Moving along the row with 40 degrees of freedom, we see that our test statistic 1.34 falls between the two test statistics and their corresponding probabilities (located at the tops of the respective columns) as shown:


Notice that the probabilities are “written” backward for standard math notation, since the larger probability (0.10) is on the left, and the smaller probability (0.05) is on the right. We simply rewrite this as:

0.05 < P-value < 0.10

Therefore, our P-value is larger than 0.05 and smaller than 0.10. Even though tables of significance values will rarely (if ever) provide us with an exact P-value, we can get a range of P-values that will lead us to making the “correct” conclusion.

Using technology we get a P-value of

P-value = 0.092489219

Notice that the far more approximate P-value does indeed fall inside the range of P-values we found from Table VI: 0.05 < 0.092… < 0.10.

For the level of significance α we look to the problem and see that α = 0.05.

Step 4: Make Appropriate Conclusions.

Using either the range of P-values from the table or the more precise P-value from technology, we observe that our P-value is larger than the level of significance α = 0.05. Therefore, we fail to reject the null hypothesis. Our conclusion would then be: “At the 5% significance level, our data do not provide enough evidence to conclude that the mean calcium consumption level has increased significantly due to the campaign from the IDFA.”

Hypothesis Testing with the TI-83/84 Calculator:

All of these test can be found by hitting the [STAT] button and arrowing over to the TESTS menu.

Calculator Example 1: A population mean with statistics

A Sample of 38 cans is normally distributed with a mean weight of 12.5 oz and a population standard deviation of 2.8oz. At the 0.05 level of significance test the null hypothesis that the population mean is 14, that is Hο: μ=14, Hα: μ≠14 oz, with α=0.05.


We choose [1:Z-Test] since we are using a z distribution. Enter the information as shown in screen 1 below, highlight [Calculate]and hit enter to get screen 2 or [Draw] to get screen 3.


The p-value is 0.0082<α, so we reject the null hypothesis and write our conclusion.

Calculator Example 2: A population mean with data
A sample of 7 items is chosen from a normal distribution with the results{1,5,6,8,12,16,18}. Test the claim that µ<10 , that is Hο: μ=10, Hα: μ<10, with α=0.05.


Here we are given the actual data from a sample we can have the calculator do all the work on the sample by entering the data into a list, say L1. We then choose [2: T-test]. Enter the information in screen 4 below, highlight [Calculate] and then hit ENTER to get screen 5 or choose [Draw] to get screen 6.


The p-value of 0.4072> α, so we Fail to reject the null hypothesis and will need to write a conclusion that reflects this decision.

Calculator Example 3: A population proportion test
For a sample with 35 experiments 14 were successful.

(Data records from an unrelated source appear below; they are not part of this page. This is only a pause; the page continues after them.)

(** What a refused command says.  The reply to a client without the [tell] capability has no
    text, nothing is run, and neither has the reply to a command the daemon does not know; every
    other error of [_handle_command] has a text. *)
Theorem refused_commands_are_mute cmd parsed c :
  handle_command false cmd parsed = Some (- EPERM, EmptyString, None, []) /\
  (cm_prefix c ∉ command_prefixes -> _handle_command c = Some (- EINVAL, EmptyString, None, [])) /\
  (cm_prefix c ∈ command_prefixes -> forall r outs run calls, _handle_command c = Some (r, outs, run, calls) ->
     r < 0 -> outs <> EmptyString /\ run = None /\ calls = []).
Proof.
  split; [done|]. unfold _handle_command. split.
  - intros N. assert (forall p, p ∈ command_prefixes -> String.eqb (cm_prefix c) p = false) as Ne.
    { intros p Hp. apply String.eqb_neq. intros E. rewrite E in N. done. }
    unfold command_prefixes in Ne. by rewrite !Ne by set_solver.
  - intros Hin r outs run calls.
    destruct (String.eqb _ "get_command_descriptions") eqn:?; [intros [= <- <- <- <-]; lia|].
    destruct (String.eqb _ "injectargs") eqn:?; [destruct (cm_injected_args c); intros [= <- <- <- <-]; [done|lia]|].
    destruct (String.eqb _ "exit") eqn:?; [intros [= <- <- <- <-]; lia|].
    destruct (String.eqb _ "respawn") eqn:?; [intros [= <- <- <- <-]; lia|].
    destruct (String.eqb _ "session kill") eqn:?;
      [destruct (cm_session_id c); [|done]; destruct (has_session _); intros [= <- <- <- <-]; [lia|done]|].
    destruct (String.eqb _ "heap") eqn:?; [destruct using_tcmalloc; intros [= <- <- <- <-]; [lia|done]|].
    destruct (String.eqb _ "cpu_profiler") eqn:?; [intros [= <- <- <- <-]; lia|].
    exfalso. repeat match goal with F : String.eqb _ _ = false |- _ => apply String.eqb_neq in F end.
    unfold command_prefixes in Hin. set_solver.
Qed.
Lemma expand_options_ok l c : (forall o, o ∈ l -> o ∈ config_optionsp) ->
  exists c' ls, expand_options l c = Some (c', ls) /\ restrings c c'.
Proof.
  revert c. induction l as [|o l IH]; intros c Hl; [eexists _, _; split; [done|apply restrings_refl]|]. cbn [expand_options].
  assert (forall o', o' ∈ l -> o' ∈ config_optionsp) as Hl' by (intros o' Ho'; apply Hl; by right).
  case_bool_decide as Et; [|by apply IH].
  destruct (expand_option_ok max_depth o [] c) as (c1 & v & f & ls & E1 & R1); [constructor|by intros x ?%not_elem_of_nil|apply Hl; by left|unfold max_depth; cbn; lia|].
  rewrite E1. cbn [mbind option_bind]. destruct R1 as [R1 V1]. destruct (IH (put_val (od_name o) (VStr v) c1) Hl') as (c2 & ls2 & E2 & R2). rewrite E2. cbn [mbind option_bind].
  eexists _, _. split; [done|]. eapply restrings_trans; [apply (restrings_put c c1 o v); [done|apply Hl; by left|done|done]|exact R2].
Qed.

Lemma expand_all_ok c : exists c' ls, expand_all_meta c = Some (c', ls) /\ restrings c c'.
Proof. by apply expand_options_ok. Qed.

(** ** The operations *)

(** A configuration that comes from [c] is as well typed. *)
Definition keeps_typed c c' : Prop := typed c -> typed c'.
Lemma keeps_refl c : keeps_typed c c.
Proof. by intros Ty. Qed.

Lemma set_val_ok key val meta safe c : exists ret c', set_val key val meta safe c = Some (ret, c') /\ keeps_typed c c'.
Proof.
  unfold set_val. destruct key as [key|]; [|eexists _, _; split; [done|apply keeps_refl]].
  destruct val as [val|]; [|eexists _, _; split; [done|apply keeps_refl]].
  assert (exists c1 v, (if meta then '(c, v, _, _) ← expand_value val c; Some (c, v) else Some (c, val)) = Some (c1, v) /\ keeps_typed c c1)
    as (c1 & v & E & K).
  { destruct meta; [|eexists _, _; split; [done|apply keeps_refl]]. destruct (expand_value_ok val c) as (c1 & v & f & ls & E & R). rewrite E. eexists _, _. split; [done|intros Ty; by apply R]. }
  rewrite E. cbn [mbind option_bind].
  match goal with |- context [match ?x with Some _ => _ | None => _ end] => destruct x as [[n sub]|] end.
  { destruct (scan_levels v) as [[l g]|]; eexists _, _; (split; [done|]); [|exact K]. intros Ty. by apply (typed_same c1), K. }
  destruct (find_option _) as [o|] eqn:Eo; [|by eexists _, _; split; [|exact K]]. apply find_option_some in Eo as [Ho _]. destruct (_ && _); [by eexists _, _; split; [|exact K]|].
  pose proof (set_val_impl_typed v o c1 Ho) as Hi. destruct (set_val_impl v o c1) as [ret c2]. eexists _, _. split; [done|]. intros Ty. by apply Hi, K.
Qed.
(* ===== verification/Readdir.v ===== *)
(** * Listing a fragment (Server.cc)

    [handle_client_readdir] and [try_open_auth_dirfrag]: a request for a page of the dentries of a
    fragment, from the name after which the last page ended.  The fragment is that of file
    Dentries.  What the code calls of [CDentry], [CInode], the locker and the cache, whose sources
    are not in the repository, is the class [ReaddirOps]; their other effects are the trace. *)

From Stdlib Require Import ZArith Lia Ascii Sorted.
From stdpp Require Import base tactics numbers list gmap fin_maps sorting.
From S2P Require Import Prelude Keys CacheObject Dentries Commit.
Open Scope Z_scope.
Open Scope list_scope.

Definition ENOTDIR : Z := 20.

Class ReaddirOps (C : Type) := {
  CEPH_INO_CEPH : Z;
  dn_purging : dentry C -> bool;                  (* state_test(CDentry::STATE_PURGING) *)
  dn_bad_remote : dentry C -> bool;               (* state_test(CDentry::STATE_BADREMOTEINO) *)
  client_linkage : Z -> dentry C -> linkage_t;    (* the projected linkage if use_projected(client, mdr) *)
  link_remote : Z -> Z -> dentry C -> dentry C;   (* link_remote(dnl, in), of the linkage of a client *)
  issue_lease : Z -> dentry C -> dentry C;        (* Locker::issue_client_lease *)
  cached : Z -> bool;                             (* mdcache->get_inode(ino) *)
  name_bytes : cstring -> Z;                      (* what encode(dn->name, dnbl) appends *)
  lease_bytes : Z;                                (* what the lease appends *)
  sizeof_LeaseStat : Z;
  inodestat : Z -> Z -> option Z                  (* what encode_inodestat appends within a size; None: r < 0 *)
}.

(** ** Opening the fragment *)

Inductive opened :=
| Forward (rank : Z)
| WaitParent                                      (* the waiter on the parent of the frozen inode *)
| Opened.

(** [dir] and [made] are whether the open or the newly opened fragment is ours, and its authority. *)
Definition try_open_auth_dirfrag (dir : option (bool * Z)) (diri_auth : bool) (diri_authority : Z) (diri_frozen has_parent : bool)
    (made : bool * Z) : res opened :=
  match dir with
  | None =>
      if negb diri_auth then Ok (Forward diri_authority)
      else if diri_frozen then check has_parent ;; Ok WaitParent
      else Ok (if fst made then Opened else Forward (snd made))
  | Some d => Ok (if fst d then Opened else Forward (snd d))
  end.

(** ** The request *)

(** [F] is [frag_t]. *)
Record readdir_req (F : Type) := mk_rreq {
  rq_client : Z;
  rq_snapid : Z;
  rq_frag : F;
  rq_offset : cstring;
  rq_max_entries : Z;
  rq_max_bytes : Z
}.
Arguments mk_rreq {F}.
Arguments rq_client {F}.
Arguments rq_snapid {F}.
Arguments rq_frag {F}.
Arguments rq_offset {F}.
Arguments rq_max_entries {F}.
Arguments rq_max_bytes {F}.

(** The realm of the directory, and the length of the encoded dirstat. *)
Record realm_info := mk_realm {
  rl_last_destroyed : Z;
  rl_snaps : gset Z;
  rl_trace_length : Z;
  rl_dirstat_length : Z
}.

Inductive rd_effect :=
| RdDentry (e : dn_effect)                        (* of a trim *)
| RdLinkRemote (k : dentry_key_t) (ino : Z)
| RdLease (k : dentry_key_t)
| RdInode (ino : Z)                               (* encode_inodestat, which may issue a capability *)
| RdTouch (k : dentry_key_t)
| RdOpenRemote (k : dentry_key_t) (retry : bool)
| RdDropLocks
| RdMarkDirty
| RdHitDir (n : Z).

Record page := mk_page {
  pg_entries : list (cstring * Z);                (* names and inodes *)
  pg_end : bool;
  pg_complete : bool
}.

(** How the handler leaves. *)
Inductive rd_result (F : Type) :=
| RdHandled                                       (* by the path traversal, the locker or the opening *)
| RdError (r : Z)
| RdWaitUnfreeze
| RdFetch
| RdRetry
| RdReply (fg : F) (p : page).
Arguments RdHandled {F}.
Arguments RdError {F}.
Arguments RdWaitUnfreeze {F}.
Arguments RdFetch {F}.
Arguments RdRetry {F}.
Arguments RdReply {F}.

Section Readdir.
Context {C : Type} `{CephConst} `{CDentryOps C} `{ReaddirOps C}.
Context (inodes : Z -> inode_info).
Implicit Types d : dirfrag C.
Implicit Types dn : dentry C.

(** ** The loop *)

Record rd_state := mk_rd {
  rs_dir : dirfrag C;
  rs_numfiles : Z;
  rs_bytes : Z;                                   (* dnbl.length() *)
  rs_entries : list (cstring * Z);
  rs_effects : list rd_effect
}.

(** What becomes of one dentry. *)
Inductive rd_step :=
| Continue (s : rd_state)
| Break (s : rd_state)
| Return (s : rd_state).                          (* the request is retried *)

Definition put_dentry (k : dentry_key_t) (dn : dentry C) (es : list rd_effect) (s : rd_state) : rd_state :=
  mk_rd (upd_dentry k dn (rs_dir s)) (rs_numfiles s) (rs_bytes s) (rs_entries s) (rs_effects s ++ es).
Definition note (es : list rd_effect) (s : rd_state) : rd_state :=
  mk_rd (rs_dir s) (rs_numfiles s) (rs_bytes s) (rs_entries s) (rs_effects s ++ es).

(** [if (dn->last < snapid || dn->first > snapid)] *)
Definition overlaps (snapid : Z) (dn : dentry C) : bool := negb ((dn_last dn <? snapid) || (snapid <? dn_first dn)).

(** [!offset_str.empty() && dn->get_name().compare(offset_str) <= 0] *)
Definition before_offset (offset : cstring) (dn : dentry C) : bool :=
  match offset with
  | [] => false
  | _ => match strcmp (dn_name dn) offset with Gt => false | _ => true end
  end.

(** the dentry and the inode go to the page, if there is room *)
Definition include_dentry (client bytes_left : Z) (k : dentry_key_t) (dn : dentry C) (ino : Z) (s : rd_state) : rd_step :=
  if bytes_left <? s32 (rs_bytes s + Z.of_nat (length (dn_name dn)) + 4 + sizeof_LeaseStat) then Break s
  else
    let len := rs_bytes s + name_bytes (dn_name dn) + lease_bytes in
    let s := put_dentry k (issue_lease client dn) [RdLease k; RdInode ino] s in
    match inodestat ino (s32 (bytes_left - s32 len)) with
    | None => Break s
    | Some n => Continue (mk_rd (rs_dir s) (u32 (rs_numfiles s + 1)) (len + n) (rs_entries s ++ [(dn_name dn, ino)])
                            (rs_effects s ++ [RdTouch k]))
    end.

(** [lru_touch] of everything that is linked *)
Definition touch_linked d : list rd_effect :=
  map RdTouch (map fst (filter (fun p => is_null (snd p) = false) (ordered (df_items d)))).

Definition is_lnull (l : linkage_t) : bool := match l with LNull => true | _ => false end.

(** from the test of the offset on; [l] is the linkage *)
Definition list_dentry (client bytes_left : Z) (offset : cstring) (k : dentry_key_t) (dn : dentry C) (l : linkage_t) (s : rd_state)
  : res rd_step :=
  if before_offset offset dn then Ok (Continue s)
  else
    match l with
    | LNull => Abort                              (* assert(in) *)
    | LPrimary ino => if ino =? CEPH_INO_CEPH then Ok (Continue s) else Ok (include_dentry client bytes_left k dn ino s)
    | LRemote _ _ (Some ino) => if ino =? CEPH_INO_CEPH then Ok (Continue s) else Ok (include_dentry client bytes_left k dn ino s)
    | LRemote ino _ None =>
        if cached ino then
          let dn := link_remote client ino dn in
          Ok (include_dentry client bytes_left k dn ino (put_dentry k dn [RdLinkRemote k ino] s))
        else if dn_bad_remote dn then Ok (Continue s)
        else if 0 <? rs_bytes s then Ok (Break (note (touch_linked (rs_dir s) ++ [RdOpenRemote k false]) s))
        else Ok (Return (note (touch_linked (rs_dir s) ++ [RdDropLocks; RdOpenRemote k true]) s))
    end.

(** [if (snaps && dn->last != CEPH_NOSNAP)] the dentry may be trimmed *)
Definition trim_stale (snaps : option (gset Z)) (k : dentry_key_t) (dn : dentry C) (s : rd_state) : res (rd_state * bool) :=
  match snaps with
  | Some sn =>
      if is_head dn then Ok (s, false)
      else
        '(d, es, t) ← try_trim_snap_dentry inodes sn k (rs_dir s);
        Ok (mk_rd d (rs_numfiles s) (rs_bytes s) (rs_entries s) (rs_effects s ++ map RdDentry es), t)
  | None => Ok (s, false)
  end.

Definition visit (client snapid bytes_left : Z) (offset : cstring) (snaps : option (gset Z)) (k : dentry_key_t) (dn : dentry C) (s : rd_state)
  : res rd_step :=
  if dn_purging dn then Ok (Continue s)
  else
    let l := client_linkage client dn in
    if is_lnull l then Ok (Continue s)
    else
      '(s, trimmed) ← trim_stale snaps k dn s;
      if (trimmed : bool) then Ok (Continue s)
      else if negb (overlaps snapid dn) then Ok (Continue s)
      else list_dentry client bytes_left offset k dn l s.

(** The dentries from the iterator on; the answer is [end], or nothing if the request is retried. *)
Fixpoint readdir_loop (client snapid max bytes_left : Z) (offset : cstring) (snaps : option (gset Z)) (ks : list dentry_key_t) (s : rd_state)
  : res (option bool * rd_state) :=
  match ks with
  | [] => Ok (Some true, s)
  | k :: ks =>
      if negb (rs_numfiles s <? max) then Ok (Some false, s)
      else match df_items (rs_dir s) !! k with
           | None => Abort
           | Some dn =>
               r ← visit client snapid bytes_left offset snaps k dn s;
               match r with
               | Continue s => readdir_loop client snapid max bytes_left offset snaps ks s
               | Break s => Ok (Some false, s)
               | Return s => Ok (None, s)
               end
           end
  end.

(** ** The handler *)

(** What the handler reads: the directory inode of the path, if the traversal has it, and whether
    it is a directory; whether the locks are there; the fragment tree; whether the fragment could
    be opened, and whether it is frozen. *)
Record rd_env (F : Type) := mk_env {
  re_diri : option bool;
  re_locks : bool;
  re_leaf : F -> F;                               (* dirfragtree[fg.value()] *)
  re_open : F -> res opened;
  re_frozen : bool;
  re_realm : realm_info
}.
Arguments mk_env {F}.
Arguments re_diri {F}.
Arguments re_locks {F}.
Arguments re_leaf {F}.
Arguments re_open {F}.
Arguments re_frozen {F}.
Arguments re_realm {F}.

(** the fragment, and [fnode.snap_purged_thru] *)
Record rdir := mk_rdir { rd_dir : dirfrag C; rd_purged_thru : Z }.

(** [int bytes_left]; the limits are unsigned *)
Definition bytes_available (max_bytes : Z) (rl : realm_info) : Z :=
  let max_bytes := if max_bytes =? 0 then Z.shiftl 512 10 else max_bytes in
  let front_bytes := s32 (rl_dirstat_length rl + 4 + 2) in
  s32 (s32 (max_bytes - front_bytes) - rl_trace_length rl).

Definition readdir_page (client snapid max_entries max_bytes : Z) (offset : cstring) (rl : realm_info) (x : rdir)
  : res (option page * rdir * list rd_effect) :=
  let purge := rd_purged_thru x <? rl_last_destroyed rl in
  let snaps := if purge then Some (rl_snaps rl) else None in
  let x := if purge then mk_rdir (rd_dir x) (rl_last_destroyed rl) else x in
  check (negb purge || (snapid =? CEPH_NOSNAP) || bool_decide (snapid ∈ rl_snaps rl)) ;;
  let max := if max_entries =? 0 then get_num_any (rd_dir x) else max_entries in
  '(e, s) ← readdir_loop client snapid max (bytes_available max_bytes rl) offset snaps (item_keys (rd_dir x))
              (mk_rd (rd_dir x) 0 0 [] []);
  let x := mk_rdir (rs_dir s) (rd_purged_thru x) in
  match e with
  | None => Ok (None, x, rs_effects s)
  | Some e =>
      Ok (Some (mk_page (rs_entries s) e (e && bool_decide (offset = []))), x,
          rs_effects s ++ (if purge then [RdMarkDirty] else []) ++ [RdHitDir (rs_numfiles s)])
  end.

(** the fragment is opened, and listed if it is complete *)
Definition readdir_frag {F} (req : readdir_req F) (env : rd_env F) (fg : F) (offset : cstring) (x : rdir)
  : res (rd_result F * rdir * list rd_effect) :=
  o ← re_open env fg;
  match o with
  | Forward _ | WaitParent => Ok (RdHandled, x, [])
  | Opened =>
      if negb (state_test (df_obj (rd_dir x)) STATE_COMPLETE) then
        if re_frozen env then Ok (RdWaitUnfreeze, x, [RdDropLocks]) else Ok (RdFetch, x, [])
      else
        '(p, x, es) ← readdir_page (rq_client req) (rq_snapid req) (rq_max_entries req) (rq_max_bytes req) offset (re_realm env) x;
        Ok (match p with Some p => RdReply fg p | None => RdRetry end, x, es)
  end.

Definition handle_client_readdir {F} `{EqDecision F} (req : readdir_req F) (env : rd_env F) (x : rdir)
  : res (rd_result F * rdir * list rd_effect) :=
  match re_diri env with
  | None => Ok (RdHandled, x, [])
  | Some false => Ok (RdError (- ENOTDIR), x, [])
  | Some true =>
      if negb (re_locks env) then Ok (RdHandled, x, [])
      else
        let leaf := re_leaf env (rq_frag req) in
        if decide (leaf = rq_frag req) then readdir_frag req env (rq_frag req) (rq_offset req) x
        else readdir_frag req env leaf [] x
  end.

End Readdir.
Arguments mk_env {F}.
Arguments re_diri {F}.
Arguments re_locks {F}.
Arguments re_leaf {F}.
Arguments re_open {F}.
Arguments re_frozen {F}.
Arguments re_realm {F}.
(* ===== verification/ReaddirSpec.v ===== *)
(** * A page is the next visible dentries

    What a client may see of a fragment, and that [handle_client_readdir] shows just that: the
    pages are prefixes of what is left after the offset, in order; what is skipped or trimmed is
    not visible; and a page that does not end the fragment has at least one entry when one entry
    fits. *)

From Stdlib Require Import ZArith Lia Ascii Sorted.
From stdpp Require Import base tactics numbers list gmap fin_maps sorting.
From S2P Require Import Prelude Keys CacheObject Dentries Commit Readdir.
Open Scope Z_scope.
Open Scope list_scope.

Section ReaddirSpec.
Context {C : Type} `{CephConst} `{CDentryOps C} `{ReaddirOps C}.
Context (inodes : Z -> inode_info).
Implicit Types d : dirfrag C.
Implicit Types dn : dentry C.
Abbreviation rd_state := (@rd_state C).
Implicit Types s : rd_state.

(** ** What a client may see *)

(** What is known of the calls: linking a remote dentry fills in the inode, and a lease changes
    nothing the listing reads. *)
Class ReaddirLaws : Prop := {
  link_same : forall client ino dn t, client_linkage client dn = LRemote ino t None ->
    dn_name (link_remote client ino dn) = dn_name dn /\ dn_first (link_remote client ino dn) = dn_first dn /\
    dn_last (link_remote client ino dn) = dn_last dn /\ dn_purging (link_remote client ino dn) = dn_purging dn /\
    client_linkage client (link_remote client ino dn) = LRemote ino t (Some ino);
  lease_same : forall client dn,
    dn_name (issue_lease client dn) = dn_name dn /\ dn_first (issue_lease client dn) = dn_first dn /\
    dn_last (issue_lease client dn) = dn_last dn /\ dn_purging (issue_lease client dn) = dn_purging dn /\
    dn_bad_remote (issue_lease client dn) = dn_bad_remote dn /\
    client_linkage client (issue_lease client dn) = client_linkage client dn
}.

(** The inode a dentry stands for, unless it is a bad remote link or the hidden directory. *)
Definition target (client : Z) dn : option Z :=
  match client_linkage client dn with
  | LNull => None
  | LPrimary i | LRemote _ _ (Some i) => if i =? CEPH_INO_CEPH then None else Some i
  | LRemote i _ None => if cached i || negb (dn_bad_remote dn) then Some i else None
  end.
(** The name and the inode of a dentry that is live at the snapshot. *)
Definition shown (client snapid : Z) dn : option (cstring * Z) :=
  if dn_purging dn || negb (overlaps snapid dn) then None else i ← target client dn; Some (dn_name dn, i).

Test the claim that the experiment is successful more than 30% of the time, that is Hο:p = 0.3, Hα: p > 0.3, with α=0.05.


We then choose [2: 1-PropZ-test]. Enter the information in screen 7 below, highlight [Calculate] and then hit ENTER to get screen 8 or choose [Draw] to get screen 9.


The p-value of 0.0984> α, so we Fail to reject the null hypothesis and will need to write a conclusion that reflects this decision.

NOTE: x and n must be integers to use this test.